### WHAT YOU WILL DO
Where a line of the records holds the string "match", copy that line.

[Items from a data source]
▼▼▼

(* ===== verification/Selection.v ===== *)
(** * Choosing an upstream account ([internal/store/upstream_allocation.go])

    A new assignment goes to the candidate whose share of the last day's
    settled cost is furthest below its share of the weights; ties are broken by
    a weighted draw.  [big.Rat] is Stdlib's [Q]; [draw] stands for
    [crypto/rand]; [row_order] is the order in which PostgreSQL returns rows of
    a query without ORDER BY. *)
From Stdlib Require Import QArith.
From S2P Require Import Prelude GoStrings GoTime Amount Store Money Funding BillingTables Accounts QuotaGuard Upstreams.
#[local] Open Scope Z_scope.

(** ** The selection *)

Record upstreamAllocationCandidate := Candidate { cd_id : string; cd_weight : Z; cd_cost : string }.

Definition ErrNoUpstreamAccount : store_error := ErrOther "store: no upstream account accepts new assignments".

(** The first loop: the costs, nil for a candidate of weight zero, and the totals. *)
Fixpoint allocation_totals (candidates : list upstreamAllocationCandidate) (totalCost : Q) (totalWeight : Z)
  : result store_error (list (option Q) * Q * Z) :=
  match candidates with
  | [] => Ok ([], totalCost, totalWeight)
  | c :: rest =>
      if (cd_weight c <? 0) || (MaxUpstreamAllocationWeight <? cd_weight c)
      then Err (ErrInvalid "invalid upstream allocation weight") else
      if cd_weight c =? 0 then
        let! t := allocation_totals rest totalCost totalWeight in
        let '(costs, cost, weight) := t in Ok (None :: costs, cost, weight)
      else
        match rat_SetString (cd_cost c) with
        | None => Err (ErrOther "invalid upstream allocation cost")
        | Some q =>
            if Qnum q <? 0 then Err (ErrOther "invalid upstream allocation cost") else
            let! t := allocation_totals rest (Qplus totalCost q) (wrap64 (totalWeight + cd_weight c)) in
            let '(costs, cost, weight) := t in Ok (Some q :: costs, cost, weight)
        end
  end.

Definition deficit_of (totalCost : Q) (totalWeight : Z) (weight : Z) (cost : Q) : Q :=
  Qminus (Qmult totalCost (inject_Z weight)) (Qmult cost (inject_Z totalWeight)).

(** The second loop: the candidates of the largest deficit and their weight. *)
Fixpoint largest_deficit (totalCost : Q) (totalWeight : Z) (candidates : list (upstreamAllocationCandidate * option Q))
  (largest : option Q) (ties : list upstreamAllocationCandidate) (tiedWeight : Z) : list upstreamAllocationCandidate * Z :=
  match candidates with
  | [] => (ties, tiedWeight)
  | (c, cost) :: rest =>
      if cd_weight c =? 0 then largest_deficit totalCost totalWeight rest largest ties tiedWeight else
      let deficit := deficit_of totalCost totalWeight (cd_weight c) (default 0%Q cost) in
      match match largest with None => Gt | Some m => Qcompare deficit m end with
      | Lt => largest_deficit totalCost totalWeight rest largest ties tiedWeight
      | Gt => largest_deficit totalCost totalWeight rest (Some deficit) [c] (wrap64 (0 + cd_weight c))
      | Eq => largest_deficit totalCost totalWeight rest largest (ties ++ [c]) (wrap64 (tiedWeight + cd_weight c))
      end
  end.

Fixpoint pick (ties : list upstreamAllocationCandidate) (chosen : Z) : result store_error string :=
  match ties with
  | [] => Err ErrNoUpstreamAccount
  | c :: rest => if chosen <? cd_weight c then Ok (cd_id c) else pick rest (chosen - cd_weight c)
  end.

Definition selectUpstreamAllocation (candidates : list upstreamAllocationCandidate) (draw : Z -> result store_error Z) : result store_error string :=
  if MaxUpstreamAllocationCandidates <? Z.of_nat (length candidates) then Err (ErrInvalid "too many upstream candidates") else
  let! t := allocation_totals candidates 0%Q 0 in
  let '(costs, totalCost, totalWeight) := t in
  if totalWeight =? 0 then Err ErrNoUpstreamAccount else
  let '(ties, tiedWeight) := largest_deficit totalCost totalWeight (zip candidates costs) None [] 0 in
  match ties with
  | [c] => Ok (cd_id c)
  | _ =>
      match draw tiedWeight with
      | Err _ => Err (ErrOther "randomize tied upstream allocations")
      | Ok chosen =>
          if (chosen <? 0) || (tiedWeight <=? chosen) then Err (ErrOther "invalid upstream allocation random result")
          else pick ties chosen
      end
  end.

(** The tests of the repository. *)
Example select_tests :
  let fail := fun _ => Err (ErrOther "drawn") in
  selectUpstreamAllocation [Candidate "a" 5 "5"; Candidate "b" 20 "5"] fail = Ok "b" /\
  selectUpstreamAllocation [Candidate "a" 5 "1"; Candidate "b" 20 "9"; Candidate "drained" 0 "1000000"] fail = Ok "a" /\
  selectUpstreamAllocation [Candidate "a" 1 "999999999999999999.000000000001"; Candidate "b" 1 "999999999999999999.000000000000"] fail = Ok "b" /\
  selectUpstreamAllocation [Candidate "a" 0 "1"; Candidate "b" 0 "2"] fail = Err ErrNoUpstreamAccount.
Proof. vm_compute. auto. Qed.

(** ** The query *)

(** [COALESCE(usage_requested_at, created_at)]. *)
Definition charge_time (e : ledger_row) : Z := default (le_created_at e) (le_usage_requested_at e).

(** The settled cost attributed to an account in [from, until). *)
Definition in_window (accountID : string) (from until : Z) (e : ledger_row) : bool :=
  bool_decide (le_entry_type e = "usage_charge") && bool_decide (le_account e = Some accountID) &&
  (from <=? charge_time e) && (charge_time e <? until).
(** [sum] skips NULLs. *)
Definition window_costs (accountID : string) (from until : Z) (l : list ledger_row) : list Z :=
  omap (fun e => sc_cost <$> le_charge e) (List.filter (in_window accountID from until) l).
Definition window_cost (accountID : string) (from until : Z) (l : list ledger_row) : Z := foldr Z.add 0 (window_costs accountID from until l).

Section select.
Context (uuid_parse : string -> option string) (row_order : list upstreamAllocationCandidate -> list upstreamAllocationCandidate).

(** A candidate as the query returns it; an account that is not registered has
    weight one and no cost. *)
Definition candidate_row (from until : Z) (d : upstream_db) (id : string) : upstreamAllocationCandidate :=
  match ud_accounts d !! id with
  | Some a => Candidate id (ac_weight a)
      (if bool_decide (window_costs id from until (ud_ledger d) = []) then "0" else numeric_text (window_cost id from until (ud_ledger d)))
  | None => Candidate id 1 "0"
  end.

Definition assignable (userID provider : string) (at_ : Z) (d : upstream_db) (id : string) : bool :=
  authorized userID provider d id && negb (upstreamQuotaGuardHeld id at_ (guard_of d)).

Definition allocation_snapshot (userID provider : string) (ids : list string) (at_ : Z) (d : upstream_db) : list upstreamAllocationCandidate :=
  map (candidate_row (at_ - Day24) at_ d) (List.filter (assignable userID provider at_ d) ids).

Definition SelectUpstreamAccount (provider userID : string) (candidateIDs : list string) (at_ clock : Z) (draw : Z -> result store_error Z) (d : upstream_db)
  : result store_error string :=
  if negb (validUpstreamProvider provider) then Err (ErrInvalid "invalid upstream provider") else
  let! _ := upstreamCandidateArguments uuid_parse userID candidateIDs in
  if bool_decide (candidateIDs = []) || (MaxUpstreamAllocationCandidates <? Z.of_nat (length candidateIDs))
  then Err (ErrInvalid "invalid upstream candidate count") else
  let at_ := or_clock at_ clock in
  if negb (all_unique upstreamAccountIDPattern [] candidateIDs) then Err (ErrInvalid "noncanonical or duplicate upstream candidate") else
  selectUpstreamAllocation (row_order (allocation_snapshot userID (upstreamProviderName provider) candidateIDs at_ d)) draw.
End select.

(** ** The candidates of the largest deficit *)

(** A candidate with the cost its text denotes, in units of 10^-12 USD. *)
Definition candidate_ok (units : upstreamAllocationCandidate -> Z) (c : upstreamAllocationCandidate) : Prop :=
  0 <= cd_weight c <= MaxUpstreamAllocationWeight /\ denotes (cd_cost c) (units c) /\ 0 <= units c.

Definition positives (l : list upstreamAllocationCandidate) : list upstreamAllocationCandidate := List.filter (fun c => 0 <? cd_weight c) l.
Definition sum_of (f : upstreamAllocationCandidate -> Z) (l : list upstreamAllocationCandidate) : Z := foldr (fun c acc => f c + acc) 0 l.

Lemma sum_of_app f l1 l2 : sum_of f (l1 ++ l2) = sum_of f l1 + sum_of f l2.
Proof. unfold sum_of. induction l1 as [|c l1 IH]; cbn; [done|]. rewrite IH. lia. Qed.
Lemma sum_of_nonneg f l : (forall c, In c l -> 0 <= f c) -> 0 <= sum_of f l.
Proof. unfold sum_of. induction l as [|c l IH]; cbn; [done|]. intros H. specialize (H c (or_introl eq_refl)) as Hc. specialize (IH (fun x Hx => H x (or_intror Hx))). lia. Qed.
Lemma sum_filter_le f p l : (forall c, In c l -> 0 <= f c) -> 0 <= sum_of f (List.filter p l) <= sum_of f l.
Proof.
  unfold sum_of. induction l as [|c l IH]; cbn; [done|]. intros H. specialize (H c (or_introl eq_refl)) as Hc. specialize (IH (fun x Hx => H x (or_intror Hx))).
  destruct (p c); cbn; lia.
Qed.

▲▲▲
▼▼▼

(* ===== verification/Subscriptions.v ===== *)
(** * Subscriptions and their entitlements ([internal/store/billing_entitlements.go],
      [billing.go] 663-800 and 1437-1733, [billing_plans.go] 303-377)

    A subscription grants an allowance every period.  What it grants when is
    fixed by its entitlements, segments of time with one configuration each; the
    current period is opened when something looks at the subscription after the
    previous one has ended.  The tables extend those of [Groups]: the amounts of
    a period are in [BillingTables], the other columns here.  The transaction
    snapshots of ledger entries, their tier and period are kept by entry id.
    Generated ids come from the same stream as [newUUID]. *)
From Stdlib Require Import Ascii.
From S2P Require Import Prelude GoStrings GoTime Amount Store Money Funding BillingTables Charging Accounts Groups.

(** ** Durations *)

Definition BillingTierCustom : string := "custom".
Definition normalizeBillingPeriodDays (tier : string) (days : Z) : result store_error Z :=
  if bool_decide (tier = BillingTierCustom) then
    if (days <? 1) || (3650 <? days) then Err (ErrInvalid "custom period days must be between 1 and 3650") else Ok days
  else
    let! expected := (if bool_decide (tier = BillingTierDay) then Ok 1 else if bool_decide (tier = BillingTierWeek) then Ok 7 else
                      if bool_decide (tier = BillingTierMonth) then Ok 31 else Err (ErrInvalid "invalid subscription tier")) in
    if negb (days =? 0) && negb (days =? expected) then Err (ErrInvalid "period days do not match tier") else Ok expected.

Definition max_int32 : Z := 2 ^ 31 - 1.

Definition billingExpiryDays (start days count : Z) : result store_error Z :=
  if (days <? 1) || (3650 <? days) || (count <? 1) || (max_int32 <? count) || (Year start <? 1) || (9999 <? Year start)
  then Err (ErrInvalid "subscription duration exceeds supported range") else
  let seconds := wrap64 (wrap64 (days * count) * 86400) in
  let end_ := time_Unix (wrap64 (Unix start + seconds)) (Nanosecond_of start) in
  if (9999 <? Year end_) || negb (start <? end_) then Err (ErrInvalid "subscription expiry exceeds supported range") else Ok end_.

▲▲▲

### ANSWER SPACE
  match candidates with
        match rat_SetString (cd_cost c) with
  match candidates with
      match match largest with None => Gt | Some m => Qcompare deficit m end with
  match ties with
  match ties with
      match draw tiedWeight with
  match ud_accounts d !! id with
    if negb (days =? 0) && negb (days =? expected) then Err (ErrInvalid "period days do not match tier") else Ok expected.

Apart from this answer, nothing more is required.